__Available data__:
(** Two Adds, a Check, a Delete and a third Add for [c1]. *)
Lemma registry_uniqueness_witness :
  length (live_for
            (run_ops
               [OpAdd (reaching_bridge "tskey-auth-1" "ts-c1" "100.64.0.1" bridge_ok)
                  "c1" "/proc/1234/ns/net" "ts0" "web-0" "default" "10.42.0.7";
                OpAdd (reaching_bridge "tskey-auth-2" "ts-c1" "100.64.0.2" bridge_ok)
                  "c1" "/proc/1234/ns/net" "ts0" "web-0" "default" "10.42.0.7";
                OpCheck (fun _ => {| BackendState := "Running"; TailscaleIPs := [] |}) "c1";
                OpDelete net_ok "c1";
                OpAdd (reaching_bridge "tskey-auth-3" "ts-c1" "100.64.0.3" bridge_ok)
                  "c1" "/proc/1234/ns/net" "ts0" "web-0" "default" "10.42.0.7"]
               (NewPodManager "/var/lib/tailscale-cni" "k8s"
                  (NewOAuthManager "id" "secret" ["tag:k8s-pod"])))
            "c1") <= 1.
Proof.
  apply (proj1 registry_uniqueness).
Defined.

(** C2: an Add for a container id that is registered returns the registered
    instance and changes nothing: the registry, the live backends, the
    credential manager and the trace of calls made (so no key is minted and no
    directory, TUN device, veth pair or route is created) are as before; in
    particular an Add after a successful Add for the same id returns the
    instance of the first one. *)
Theorem AddPod_idempotent :
  (forall env c netns ifn pod ns ip w srv,
     servers w !! c = Some srv ->
     AddPod env c netns ifn pod ns ip w = (Ok srv, w)) /\
  (forall env1 env2 c netns1 ifn1 pod1 ns1 ip1 netns2 ifn2 pod2 ns2 ip2 w srv,
     (AddPod env1 c netns1 ifn1 pod1 ns1 ip1 w).1 = Ok srv ->
     AddPod env2 c netns2 ifn2 pod2 ns2 ip2 (AddPod env1 c netns1 ifn1 pod1 ns1 ip1 w).2
     = (Ok srv, (AddPod env1 c netns1 ifn1 pod1 ns1 ip1 w).2)).
Proof.
  split.
  - intros. now apply RegistryFacts.AddPod_registered.
  - intros env1 env2 c netns1 ifn1 pod1 ns1 ip1 netns2 ifn2 pod2 ns2 ip2 w srv H.
    apply RegistryFacts.AddPod_registered.
    destruct (servers w !! c) as [srv0|] eqn:Hc.
    + rewrite (RegistryFacts.AddPod_registered _ _ _ _ _ _ _ _ srv0 Hc) in *.
      simpl in *. congruence.
    + pose proof (AddFacts.AddPod_effect env1 c netns1 ifn1 pod1 ns1 ip1 w Hc) as Hp.
      unfold add_post in Hp. rewrite H in Hp.
      destruct Hp as (_ & _ & _ & _ & _ & _ & -> & _).
      apply lookup_insert_eq.
Qed.

(** A second Add for [c1], with a failing control API and other arguments,
    returns the instance of the first and leaves the world as it was. *)
Lemma AddPod_idempotent_witness :
  exists srv,
    servers pm1 !! "c1" = Some srv /\
    AddPod (reaching_bridge "tskey-auth-2" "ts-c1" "100.64.0.9" bridge_host_route_fails)
      "c1" "/proc/99/ns/net" "ts0" "other" "kube-system" "10.42.0.8" pm1
    = (Ok srv, pm1).
Proof.
  eexists. split.
  - vm_compute. reflexivity.
  - apply (proj1 AddPod_idempotent). vm_compute. reflexivity.
Defined.

(** C3: Delete never fails and is idempotent: it returns the nil error
    whatever the link table answers (the host-side veth not found, or its
    deletion failing), for an id that is not registered it changes nothing,
    afterwards the id is not registered, and a second Delete returns the nil
    error again and changes nothing. *)
Theorem DeletePod_idempotent :
  forall env c w,
    (DeletePod env c w).1 = None /\
    (servers w !! c = None -> DeletePod env c w = (None, w)) /\
    servers (DeletePod env c w).2 !! c = None /\
    (forall env', DeletePod env' c (DeletePod env c w).2 = (None, (DeletePod env c w).2)).
Proof.
  intros env c w. repeat split.
  - apply RegistryFacts.DeletePod_ok.
  - apply RegistryFacts.DeletePod_absent.
  - apply RegistryFacts.DeletePod_removes.
  - intros env'. apply RegistryFacts.DeletePod_absent, RegistryFacts.DeletePod_removes.
Qed.

(** A Delete of an id the new manager does not know changes nothing. *)
Lemma DeletePod_idempotent_witness : DeletePod net_ok "c9" pm0 = (None, pm0).
Proof.
  apply (proj1 (proj2 (DeletePod_idempotent net_ok "c9" pm0))). reflexivity.
Defined.

(** C10: Check of a container id that is not registered returns
    healthy=false, the message [pod not found] and the nil error, and Check
    never changes the world, registered or not. *)
Theorem CheckPod_not_found :
  (forall status c w,
     servers w !! c = None ->
     CheckPod status c w = ((false, "pod not found", None), w)) /\
  (forall status c w, (CheckPod status c w).2 = w).
Proof.
  split.
  - intros status c w H. unfold CheckPod. now rewrite H.
  - apply RegistryFacts.CheckPod_world.
Qed.

(** Check of an id the new manager does not know. *)
Lemma CheckPod_not_found_witness :
  CheckPod (fun _ => {| BackendState := "Running"; TailscaleIPs := [] |}) "c9" pm0
  = ((false, "pod not found", None), pm0).
Proof.
  apply (proj1 CheckPod_not_found). reflexivity.
Defined.

(** ** Add at the bridge *)
Module AtBridge.
Import Run OAuthFacts BridgeFacts AddFacts.

Lemma CreateAuthKey_key_ok (key podName namespace : string) (w : World) :
  (CreateAuthKey (key_ok key) podName namespace w).1 = Ok key.
Proof.
  unfold CreateAuthKey, getAccessToken. run.
  cbn [key_ok k_sem k_now k_sleep k_stamp k_tokenNow k_tokenNewRequest k_tokenDo
       k_tokenStamp k_marshal k_keyNewRequest k_keyDo].
  destruct (0 - lastAuthKey (oauthMgr w) <? authKeyMinInterval)%Z; run;
    destruct (negb (String.eqb (accessToken (oauthMgr w)) "") &&
              (0 + 5 * Minute <? tokenExpiry (oauthMgr w))%Z); reflexivity.
Qed.

Lemma wait_for_ip_running (ip : string) :
  wait_for_ip {| BackendState := "Running"; TailscaleIPs := [Addr4 ip] |} []
    AddrZero AddrZero = Ok (Addr4 ip, AddrZero).
Proof. reflexivity. Qed.

Ltac env_proj :=
  cbn [reaching_bridge a_key a_MkdirAll a_tstunNew a_tunLinkByName a_tunLinkSetUp
       a_netmonNew a_engineNew a_netstackCreate a_NewFileStore a_NewPrivateID
       a_NewLocalBackend a_netstackStart a_lbStart a_needsLogin a_login a_status
       a_later a_bridge a_now a_marshal a_writeMetadata].

(** When every call before the bridge succeeds, Add fails exactly when a
    fatal call of the bridge fails; it then returns that error, registers
    nothing, and its last calls are the unwinding ones. *)
Lemma AddPod_at_bridge (key tun ip4 : string) (benv : BridgeEnv)
    (c netns ifn pod ns ip : string) (w : World) :
  servers w !! c = None ->
  match bridge_fatal benv with
  | Some e =>
      (AddPod (reaching_bridge key tun ip4 benv) c netns ifn pod ns ip w).1
        = Err (wrap "setting up veth bridge" e) /\
      servers (AddPod (reaching_bridge key tun ip4 benv) c netns ifn pod ns ip w).2
        = servers w /\
      live (AddPod (reaching_bridge key tun ip4 benv) c netns ifn pod ns ip w).2
        = delete (next w) (<[next w := c]> (live w)) /\
      exists t,
        trace (AddPod (reaching_bridge key tun ip4 benv) c netns ifn pod ns ip w).2
        = t ++ unwind_calls (next w) (podStateDir_of w c)
  | None =>
      exists m,
        (AddPod (reaching_bridge key tun ip4 benv) c netns ifn pod ns ip w).1 = Ok m /\
        servers (AddPod (reaching_bridge key tun ip4 benv) c netns ifn pod ns ip w).2
          = <[c := m]> (servers w)
  end.
Proof.
  intros Hnone. unfold AddPod. rewrite Hnone, try_run. env_proj.
  pose proof (CreateAuthKey_key_ok key pod ns w) as Hok.
  pose proof (CreateAuthKey_effect (key_ok key) pod ns w) as Hkey.
  destruct (CreateAuthKey (key_ok key) pod ns w) as [[authKey|e] w1];
    simpl in Hok; [|discriminate].
  inversion Hok; subst authKey. split_effect Hkey.
  run. env_proj. run. rewrite wait_for_ip_running. run.
  bridge_step; run.
  - metadata_step; run.
    destruct (bridge_fatal benv); [discriminate|].
    eexists. split; [reflexivity|]. proj. congruence.
  - destruct (bridge_fatal benv) as [e|]; [|destruct Hr; discriminate].
    inversion Hr; subst err. proj.
    repeat split; try congruence.
    rewrite <- !app_assoc. simpl.
    match goal with H : next w1 = next w |- _ => rewrite H end.
    eexists. unfold unwind_calls. reflexivity.
Qed.

End AtBridge.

__What the task asks__: Every line that contains the string "pose" should be copied from the records.

__Answer section__:
    + pose proof (AddFacts.AddPod_effect env1 c netns1 ifn1 pod1 ns1 ip1 w Hc) as Hp.
  pose proof (CreateAuthKey_key_ok key pod ns w) as Hok.
  pose proof (CreateAuthKey_effect (key_ok key) pod ns w) as Hkey.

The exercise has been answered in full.